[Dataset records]
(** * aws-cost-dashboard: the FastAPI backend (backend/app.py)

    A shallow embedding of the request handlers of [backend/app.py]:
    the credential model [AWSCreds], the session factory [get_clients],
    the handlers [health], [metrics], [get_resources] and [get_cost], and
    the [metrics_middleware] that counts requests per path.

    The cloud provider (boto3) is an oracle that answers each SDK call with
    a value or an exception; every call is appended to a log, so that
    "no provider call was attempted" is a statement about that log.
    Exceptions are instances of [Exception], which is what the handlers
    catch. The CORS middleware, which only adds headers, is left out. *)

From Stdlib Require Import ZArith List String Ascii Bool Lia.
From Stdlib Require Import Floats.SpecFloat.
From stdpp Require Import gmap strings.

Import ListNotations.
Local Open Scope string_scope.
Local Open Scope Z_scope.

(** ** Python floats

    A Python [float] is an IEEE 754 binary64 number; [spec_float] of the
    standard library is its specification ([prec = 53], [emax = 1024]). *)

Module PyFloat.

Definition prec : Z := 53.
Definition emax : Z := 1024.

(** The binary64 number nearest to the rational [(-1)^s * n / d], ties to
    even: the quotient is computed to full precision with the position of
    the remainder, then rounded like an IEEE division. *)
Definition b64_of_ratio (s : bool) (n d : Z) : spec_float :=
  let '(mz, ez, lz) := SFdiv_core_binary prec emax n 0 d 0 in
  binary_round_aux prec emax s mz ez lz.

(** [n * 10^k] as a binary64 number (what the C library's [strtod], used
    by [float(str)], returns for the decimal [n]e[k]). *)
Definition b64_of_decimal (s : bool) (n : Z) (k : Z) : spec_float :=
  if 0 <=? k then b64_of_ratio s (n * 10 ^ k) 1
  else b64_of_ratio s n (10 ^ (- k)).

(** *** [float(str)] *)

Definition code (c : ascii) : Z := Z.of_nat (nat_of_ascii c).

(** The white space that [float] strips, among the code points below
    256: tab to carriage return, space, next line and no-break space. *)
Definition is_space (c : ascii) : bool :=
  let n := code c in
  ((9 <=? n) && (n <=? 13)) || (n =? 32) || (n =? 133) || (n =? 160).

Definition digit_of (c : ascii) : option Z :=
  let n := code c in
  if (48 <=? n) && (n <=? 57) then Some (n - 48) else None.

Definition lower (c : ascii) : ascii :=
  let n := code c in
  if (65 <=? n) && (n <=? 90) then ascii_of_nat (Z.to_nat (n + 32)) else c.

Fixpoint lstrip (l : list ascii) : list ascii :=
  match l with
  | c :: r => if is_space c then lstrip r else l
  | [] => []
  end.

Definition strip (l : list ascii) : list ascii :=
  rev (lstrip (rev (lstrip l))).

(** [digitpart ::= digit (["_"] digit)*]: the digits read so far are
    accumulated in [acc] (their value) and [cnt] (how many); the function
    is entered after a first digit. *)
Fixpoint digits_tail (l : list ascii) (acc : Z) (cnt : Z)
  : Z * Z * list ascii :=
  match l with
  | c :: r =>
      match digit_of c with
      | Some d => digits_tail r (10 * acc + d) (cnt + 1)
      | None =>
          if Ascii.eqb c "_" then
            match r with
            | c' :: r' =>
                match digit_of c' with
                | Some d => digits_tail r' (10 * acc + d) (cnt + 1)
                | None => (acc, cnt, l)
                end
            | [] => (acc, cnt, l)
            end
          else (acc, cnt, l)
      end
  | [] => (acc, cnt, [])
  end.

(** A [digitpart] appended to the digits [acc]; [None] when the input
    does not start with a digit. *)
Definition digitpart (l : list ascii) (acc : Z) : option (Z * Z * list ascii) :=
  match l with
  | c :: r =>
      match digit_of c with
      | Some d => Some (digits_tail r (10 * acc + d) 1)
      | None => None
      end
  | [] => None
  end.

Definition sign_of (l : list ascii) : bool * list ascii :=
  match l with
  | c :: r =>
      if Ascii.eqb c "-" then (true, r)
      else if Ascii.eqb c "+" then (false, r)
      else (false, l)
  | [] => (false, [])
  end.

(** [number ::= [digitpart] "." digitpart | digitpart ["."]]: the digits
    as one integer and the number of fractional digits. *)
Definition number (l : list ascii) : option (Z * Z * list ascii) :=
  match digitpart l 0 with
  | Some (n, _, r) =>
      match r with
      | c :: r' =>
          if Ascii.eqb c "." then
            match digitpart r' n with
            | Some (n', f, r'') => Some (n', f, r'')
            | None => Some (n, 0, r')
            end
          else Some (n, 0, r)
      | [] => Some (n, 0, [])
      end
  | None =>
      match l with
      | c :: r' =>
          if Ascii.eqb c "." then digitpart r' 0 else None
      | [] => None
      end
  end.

==

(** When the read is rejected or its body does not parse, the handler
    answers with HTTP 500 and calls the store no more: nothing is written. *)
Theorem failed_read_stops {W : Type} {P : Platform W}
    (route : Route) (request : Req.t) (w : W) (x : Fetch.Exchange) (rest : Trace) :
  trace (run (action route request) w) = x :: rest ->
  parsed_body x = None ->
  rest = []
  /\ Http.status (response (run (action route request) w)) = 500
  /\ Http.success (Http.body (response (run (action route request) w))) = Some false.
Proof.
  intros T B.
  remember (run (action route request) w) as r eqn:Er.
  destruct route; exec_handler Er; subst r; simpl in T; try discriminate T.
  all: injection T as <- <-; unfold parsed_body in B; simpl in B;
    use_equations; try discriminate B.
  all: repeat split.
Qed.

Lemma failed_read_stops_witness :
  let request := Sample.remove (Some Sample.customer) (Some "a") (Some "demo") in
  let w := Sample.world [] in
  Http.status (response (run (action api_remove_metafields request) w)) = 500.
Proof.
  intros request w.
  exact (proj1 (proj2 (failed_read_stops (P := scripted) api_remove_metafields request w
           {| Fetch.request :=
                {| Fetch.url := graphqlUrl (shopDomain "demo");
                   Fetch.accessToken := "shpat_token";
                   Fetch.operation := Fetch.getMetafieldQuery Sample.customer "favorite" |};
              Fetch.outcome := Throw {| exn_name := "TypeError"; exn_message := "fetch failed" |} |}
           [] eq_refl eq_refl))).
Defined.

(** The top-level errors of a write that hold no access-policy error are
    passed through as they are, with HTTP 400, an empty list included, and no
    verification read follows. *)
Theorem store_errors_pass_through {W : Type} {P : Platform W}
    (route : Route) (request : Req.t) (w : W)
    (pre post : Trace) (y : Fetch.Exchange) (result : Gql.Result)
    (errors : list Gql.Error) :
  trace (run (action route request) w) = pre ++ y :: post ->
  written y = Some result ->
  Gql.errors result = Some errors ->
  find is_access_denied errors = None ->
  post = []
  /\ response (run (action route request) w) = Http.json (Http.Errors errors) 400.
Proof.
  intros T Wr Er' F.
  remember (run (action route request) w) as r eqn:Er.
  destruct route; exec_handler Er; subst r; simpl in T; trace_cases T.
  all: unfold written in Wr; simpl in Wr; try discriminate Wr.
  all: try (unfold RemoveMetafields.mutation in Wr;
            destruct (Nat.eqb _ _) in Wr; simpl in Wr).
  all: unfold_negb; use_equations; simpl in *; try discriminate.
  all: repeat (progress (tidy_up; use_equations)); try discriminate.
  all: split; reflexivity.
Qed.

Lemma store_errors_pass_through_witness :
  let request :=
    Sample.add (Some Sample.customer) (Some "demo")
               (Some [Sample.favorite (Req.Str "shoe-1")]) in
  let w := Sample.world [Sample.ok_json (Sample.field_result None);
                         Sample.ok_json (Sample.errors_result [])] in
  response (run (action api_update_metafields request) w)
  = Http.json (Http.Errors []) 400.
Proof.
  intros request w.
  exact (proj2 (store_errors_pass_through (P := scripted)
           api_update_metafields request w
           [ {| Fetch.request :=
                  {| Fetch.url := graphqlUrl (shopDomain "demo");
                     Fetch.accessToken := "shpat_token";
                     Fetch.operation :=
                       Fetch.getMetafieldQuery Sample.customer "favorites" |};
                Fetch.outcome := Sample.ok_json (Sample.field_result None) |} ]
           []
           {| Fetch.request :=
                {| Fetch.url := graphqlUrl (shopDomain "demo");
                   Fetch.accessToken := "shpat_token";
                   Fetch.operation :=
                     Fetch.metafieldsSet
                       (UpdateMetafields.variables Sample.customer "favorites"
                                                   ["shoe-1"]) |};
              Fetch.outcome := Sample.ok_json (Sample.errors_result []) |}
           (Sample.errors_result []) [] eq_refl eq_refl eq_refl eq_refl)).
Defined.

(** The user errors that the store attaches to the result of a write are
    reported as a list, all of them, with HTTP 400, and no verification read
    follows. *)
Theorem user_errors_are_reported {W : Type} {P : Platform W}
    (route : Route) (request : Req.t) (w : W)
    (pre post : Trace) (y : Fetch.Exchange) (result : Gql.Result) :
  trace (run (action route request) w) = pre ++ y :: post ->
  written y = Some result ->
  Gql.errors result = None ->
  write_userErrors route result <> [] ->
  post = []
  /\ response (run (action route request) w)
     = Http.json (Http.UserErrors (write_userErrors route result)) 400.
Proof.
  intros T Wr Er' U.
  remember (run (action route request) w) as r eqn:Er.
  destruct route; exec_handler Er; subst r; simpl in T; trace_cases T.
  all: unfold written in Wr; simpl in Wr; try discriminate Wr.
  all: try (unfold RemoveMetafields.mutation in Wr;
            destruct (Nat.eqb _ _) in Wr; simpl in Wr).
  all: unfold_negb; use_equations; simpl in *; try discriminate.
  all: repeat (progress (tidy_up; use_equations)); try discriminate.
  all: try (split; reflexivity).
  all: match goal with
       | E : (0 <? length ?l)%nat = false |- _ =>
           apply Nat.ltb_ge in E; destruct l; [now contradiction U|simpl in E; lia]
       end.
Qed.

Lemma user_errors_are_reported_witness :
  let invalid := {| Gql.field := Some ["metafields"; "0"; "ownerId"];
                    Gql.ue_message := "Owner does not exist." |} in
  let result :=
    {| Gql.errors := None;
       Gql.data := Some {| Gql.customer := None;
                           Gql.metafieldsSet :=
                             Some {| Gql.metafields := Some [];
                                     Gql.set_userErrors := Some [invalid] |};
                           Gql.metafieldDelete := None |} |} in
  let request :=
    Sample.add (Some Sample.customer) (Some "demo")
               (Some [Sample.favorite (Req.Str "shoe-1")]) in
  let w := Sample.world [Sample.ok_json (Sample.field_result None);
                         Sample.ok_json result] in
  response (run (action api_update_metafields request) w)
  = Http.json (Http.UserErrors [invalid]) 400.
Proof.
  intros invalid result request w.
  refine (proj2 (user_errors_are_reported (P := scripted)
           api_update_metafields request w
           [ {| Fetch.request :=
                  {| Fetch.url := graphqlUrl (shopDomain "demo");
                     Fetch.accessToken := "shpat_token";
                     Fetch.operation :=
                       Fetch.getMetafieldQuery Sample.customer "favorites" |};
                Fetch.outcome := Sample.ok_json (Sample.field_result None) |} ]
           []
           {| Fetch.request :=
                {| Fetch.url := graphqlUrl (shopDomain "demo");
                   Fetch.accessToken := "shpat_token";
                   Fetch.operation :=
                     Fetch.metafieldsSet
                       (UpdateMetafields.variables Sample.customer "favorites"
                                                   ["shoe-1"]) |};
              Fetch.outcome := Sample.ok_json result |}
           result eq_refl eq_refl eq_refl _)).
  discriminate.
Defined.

## REQUIRED ACTION
In the data above, find the line that contains "(** * aws-cost-dashboard: the" and the line that contains "The cloud provider". Repeat exactly those lines and every line between them, and only those.

## ANSWER TO THIS TASK
(** * aws-cost-dashboard: the FastAPI backend (backend/app.py)

    A shallow embedding of the request handlers of [backend/app.py]:
    the credential model [AWSCreds], the session factory [get_clients],
    the handlers [health], [metrics], [get_resources] and [get_cost], and
    the [metrics_middleware] that counts requests per path.

    The cloud provider (boto3) is an oracle that answers each SDK call with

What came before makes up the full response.